From an initiative to empower women, the state’s Kudumbashree Mission has become its lifeline 

The Adheba
self-help group provides direct employment to 200 women and maintains a vast network of 3,500 chefs and caterers across Kerala (Photograph: K A Shaji)

When the Kudumbashree Mission was launched in 1999, it was a government-sponsored endeavour aimed at empowering women, primarily through credit activities in Kerala’s rural areas. However, what began as a modest initiative has transformed into a project that is fuelling community development.

Supported by the Union government and NABARD (National Bank for Agriculture and Rural Development), India’s apex development bank, Kudumbashree has metamorphosed into the world’s largest collective of its kind, boasting over 309,000 self-help groups (SHGs) spread across the state.

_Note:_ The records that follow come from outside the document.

(* ===== verification/TenantApp.v ===== *)
(** * Tenant and role administration ([internal/app/tenantapp])

    Creating tenants, changing their status and quota, and granting the
    built-in roles.  [now] is the store's clock. *)
From S2P Require Import Prelude Errors GoStrings Reservation Rbac Directory Store.

Section tenantapp.
Context `{!Unicode} (now : time).

Definition on_directory {A} (f : Directory → result error A * Directory) : M Store error A :=
  λ s, let '(r, d) := f (st_directory s) in (r, set_directory d s).
Definition get_tenant (id : Z) : M Store error Tenant.Tenant := ask (λ s, GetTenant id (st_directory s)).

Definition Create (name displayName : string) : M Store error Tenant.Tenant :=
  tn ← lift (Tenant.New name displayName);
  id ← on_directory (CreateTenant now tn);
  get_tenant id.

Definition Get (id : Z) : M Store error Tenant.Tenant := get_tenant id.
Definition List : M Store error (list Tenant.Tenant) := gets (λ s, ListTenants (st_directory s)).

Definition SetStatus (id : Z) (status : string) : M Store error unit :=
  _ ← guard (negb (bool_decide (status = Tenant.StatusActive)) &&
             negb (bool_decide (status = Tenant.StatusSuspended))) ErrStatusInvalid;
  on_directory (SetTenantStatus id status).

Definition SetQuota (tenantID : Z) (cluster : string) (ceiling : Z) : M Store error unit :=
  _ ← guard (bool_decide (ceiling < 0)) ErrCeilingInvalid;
  _ ← get_tenant tenantID;
  modify (λ s, set_ledger (SetCeiling tenantID cluster ceiling (st_ledger s)) s).

Record EffectiveQuota := mkEffectiveQuota { eq_Ceiling : Z; eq_Defaulted : bool }.
Definition GetQuota (tenantID : Z) (cluster : string) : M Store error EffectiveQuota :=
  _ ← get_tenant tenantID;
  q ← gets (λ s, Reservation.GetQuota tenantID cluster (st_ledger s));
  if negb (Configured q) then mret (mkEffectiveQuota DefaultCeiling true)
  else mret (mkEffectiveQuota (Ceiling q) false).

Definition validateGrant (g : RoleGrant) : M Store error unit :=
  match DefaultCatalog !! g_RoleName g with
  | None => throw ErrUnknownRole
  | Some role =>
      _ ← guard (TenantScoped role && bool_decide (g_TenantID g = None)) ErrGlobalRoleScoped;
      _ ← guard (negb (TenantScoped role) && negb (bool_decide (g_TenantID g = None)))
            ErrGlobalRoleScoped;
      match g_TenantID g with
      | Some t => _ ← get_tenant t; mret tt
      | None => mret tt
      end
  end.

Definition AssignRole (g : RoleGrant) : M Store error unit :=
  _ ← validateGrant g;
  modify (λ s, set_directory (AssignGrant now g (st_directory s)) s).

Definition RevokeRole (subject roleName : string) (tenantID : option Z) : M Store error unit :=
  modify (λ s, set_directory (RevokeGrant subject roleName tenantID (st_directory s)) s).

Definition RolesForSubject (subject : string) : M Store error RoleGrants :=
  gets (λ s, RolesFor subject (st_directory s)).

Definition ListTenantRoles (tenantID : Z) : M Store error (list RoleGrantEntry) :=
  _ ← get_tenant tenantID;
  gets (λ s, ListTenantGrants tenantID (st_directory s)).
End tenantapp.

(** ** The administration as a set of assignments

    The abstract state: which tenants exist and which (subject, role, scope)
    triples are assigned. *)
Record AccessSpec := mkSpec {
  sp_tenants : gset Z;
  sp_grants : gset (string * string * option Z)
}.

(** A grant that may be made: a built-in role in its own kind of scope, in a
    tenant that exists. *)
Definition valid_scope (ts : gset Z) (roleName : string) (tenantID : option Z) : Prop :=
  ∃ role, DefaultCatalog !! roleName = Some role ∧
    match tenantID with
    | None => TenantScoped role = false
    | Some t => TenantScoped role = true ∧ t ∈ ts
    end.

Inductive admin_op :=
| OpCreate (now : time) (name displayName : string)
| OpStatus (id : Z) (status : string)
| OpQuota (id : Z) (cluster : string) (ceiling : Z)
| OpAssign (now : time) (g : RoleGrant)
| OpRevoke (subject roleName : string) (tenantID : option Z).

(** What an operation may do: [ok] says whether it was accepted. *)
Inductive spec_step (a : AccessSpec) : admin_op → bool → AccessSpec → Prop :=
| spec_create now name display id :
    id ∉ sp_tenants a →
    spec_step a (OpCreate now name display) true (mkSpec ({[id]} ∪ sp_tenants a) (sp_grants a))
| spec_create_refused now name display : spec_step a (OpCreate now name display) false a
| spec_status id status ok : spec_step a (OpStatus id status) ok a
| spec_quota id cluster ceiling ok : spec_step a (OpQuota id cluster ceiling) ok a
| spec_assign now g :
    valid_scope (sp_tenants a) (g_RoleName g) (g_TenantID g) →
    spec_step a (OpAssign now g) true (mkSpec (sp_tenants a) ({[scope_of g]} ∪ sp_grants a))
| spec_assign_refused now g :
    ¬ valid_scope (sp_tenants a) (g_RoleName g) (g_TenantID g) →
    spec_step a (OpAssign now g) false a
| spec_revoke subject roleName tenantID :
    spec_step a (OpRevoke subject roleName tenantID) true
      (mkSpec (sp_tenants a) (sp_grants a ∖ {[(subject, roleName, tenantID)]})).

Section refinement.
Context `{!Unicode}.

Definition run_op (op : admin_op) (s : Store) : bool * Store :=
  match op with
  | OpCreate now name display => let '(r, s') := Create now name display s in (is_Ok r, s')
  | OpStatus id status => let '(r, s') := SetStatus id status s in (is_Ok r, s')
  | OpQuota id cluster ceiling => let '(r, s') := SetQuota id cluster ceiling s in (is_Ok r, s')
  | OpAssign now g => let '(r, s') := AssignRole now g s in (is_Ok r, s')
  | OpRevoke subject roleName tenantID =>
      let '(r, s') := RevokeRole subject roleName tenantID s in (is_Ok r, s')
  end.

(** The store holds the abstract state, and ids are handed out in order. *)
Definition refines (s : Store) (a : AccessSpec) : Prop :=
  dom (tenants (st_directory s)) = sp_tenants a ∧
  assigned (st_directory s) = sp_grants a ∧
  (∀ id, id ∈ sp_tenants a → id <= tenantSeq (st_directory s)).

Lemma refines_empty : refines NewStore (mkSpec ∅ ∅).
Proof using. split; [|split]; cbn; [by rewrite dom_empty_L|done|set_solver]. Qed.

Lemma validateGrant_spec g s a :
  refines s a →
  (validateGrant g s).2 = s ∧
  (is_Ok (validateGrant g s).1 = true ↔ valid_scope (sp_tenants a) (g_RoleName g) (g_TenantID g)).
Proof using.
  intros (Hd & _). unfold validateGrant, valid_scope.
  destruct (DefaultCatalog !! g_RoleName g) as [role|]; [|cbn; naive_solver].
  destruct (g_TenantID g) as [t|].
  - change (bool_decide (Some t = None)) with false. rewrite andb_false_r, <- Hd.
    setoid_rewrite elem_of_dom.
    unfold get_tenant, ask, GetTenant, mbind, M_bind, guard, mret, M_ret, throw.
    destruct (TenantScoped role) eqn:?; cbn.
    + destruct (tenants (st_directory s) !! t); cbn; split; try done; split; try done.
      * intros _. exists role. split_and!; done.
      * intros (? & [= <-] & _ & [? [=]]).
    + split; [done|]. split; [done|]. intros (? & [= <-] & ? & _). congruence.
  - change (bool_decide (None = None)) with true.
    unfold mbind, M_bind, guard, mret, M_ret, throw.
    destruct (TenantScoped role) eqn:?; cbn; split; try done; split; try done.
    + intros (? & [= <-] & ?). congruence.
    + intros _. by exists role.
Qed.

(** Every operation of the service does what the abstract step does. *)
Lemma run_op_refines op s a :
  refines s a → ∃ a', spec_step a op (run_op op s).1 a' ∧ refines (run_op op s).2 a'.
Proof using.
  intros Hr. pose proof Hr as (Hd & Hg & Hseq). destruct op as [now name display|id status|id c k|now g|sub role t]; cbn [run_op].
  - unfold Create, lift. cbv [mbind M_bind]. destruct (Tenant.New name display) as [tn|e]; cbn.
    2:{ exists a. split; [constructor|done]. }
    unfold on_directory, CreateTenant, get_tenant, ask. destruct (existsb _ _); cbn.
    { exists a. split; [constructor|]. by destruct s. }
    set (id := tenantSeq (st_directory s) + 1). unfold GetTenant. cbn.
    rewrite lookup_insert_eq. cbn.
    eexists. split; [apply (spec_create _ _ _ _ id)|].
    + intros Hin%Hseq. unfold id in Hin. lia.
    + split; [|split]; cbn; [by rewrite dom_insert_L, Hd|done|].
      intros x [->%elem_of_singleton|Hx%Hseq]%elem_of_union; unfold id; lia.
  - exists a. split; [constructor|]. unfold SetStatus, guard. cbv [mbind M_bind].
    destruct (negb _ && negb _); cbn; [done|]. unfold on_directory, SetTenantStatus.
    destruct (tenants (st_directory s) !! id) eqn:E; cbn; [|by destruct s].
    split; [|split]; cbn; [|done..]. rewrite dom_insert_lookup_L; done.
  - exists a. split; [constructor|]. unfold SetQuota, guard, get_tenant, ask, modify. cbv [mbind M_bind].
    case_bool_decide; cbn; [done|]. by destruct (GetTenant _ _).
  - destruct (validateGrant_spec g s a Hr) as [Hs Hok]. unfold AssignRole. cbv [mbind M_bind].
    destruct (validateGrant g s) as [[u|e] s1]; cbn in *; subst s1.
    + eexists. split; [constructor; by apply Hok|].
      split; [|split]; cbn; [|by rewrite assigned_AssignGrant, Hg|]; unfold AssignGrant; destruct (existsb _ _); done.
    + exists a. split; [|done]. constructor. intros ?%Hok. done.
  - eexists. split; [constructor|]. split; [done|]. split; [|done].
    cbn [RevokeRole modify fst snd st_directory set_directory sp_grants].
    by rewrite assigned_RevokeGrant, Hg.
Qed.
End refinement.

(** Assigned roles are always in their own kind of scope and in tenants that
    exist. *)
Definition well_scoped (a : AccessSpec) : Prop :=
  ∀ subject roleName tenantID,
    (subject, roleName, tenantID) ∈ sp_grants a → valid_scope (sp_tenants a) roleName tenantID.

Lemma spec_step_well_scoped a op ok a' : spec_step a op ok a' → well_scoped a → well_scoped a'.
Proof.
  intros Hstep Hw. destruct Hstep; try done; intros sub rn tid; cbn.
  - intros (role & Hr & Ht)%Hw. exists role. split; [done|]. destruct tid; set_solver.
  - unfold scope_of. rewrite elem_of_union, elem_of_singleton. intros [[= -> -> ->]|?]; [done|]. by eapply Hw.
  - rewrite elem_of_difference. intros [? _]. by eapply Hw.
Qed.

Throughout its journey, Kudumbashree has proven its resilience, particularly during times of crisis. From the devastating Kerala floods of 2018 to the unprecedented challenges posed by the COVID-19 pandemic, women affiliated with the mission have emerged as pillars of support for their communities. During the pandemic, Kudumbashree facilitated interest-free credit amounting to some Rs 1,917 crore to 2.5 million members, providing a lifeline to Kerala’s economy.

This article was originally published as part of  Down To Earth’s special issue dated 1-15 March, 2024.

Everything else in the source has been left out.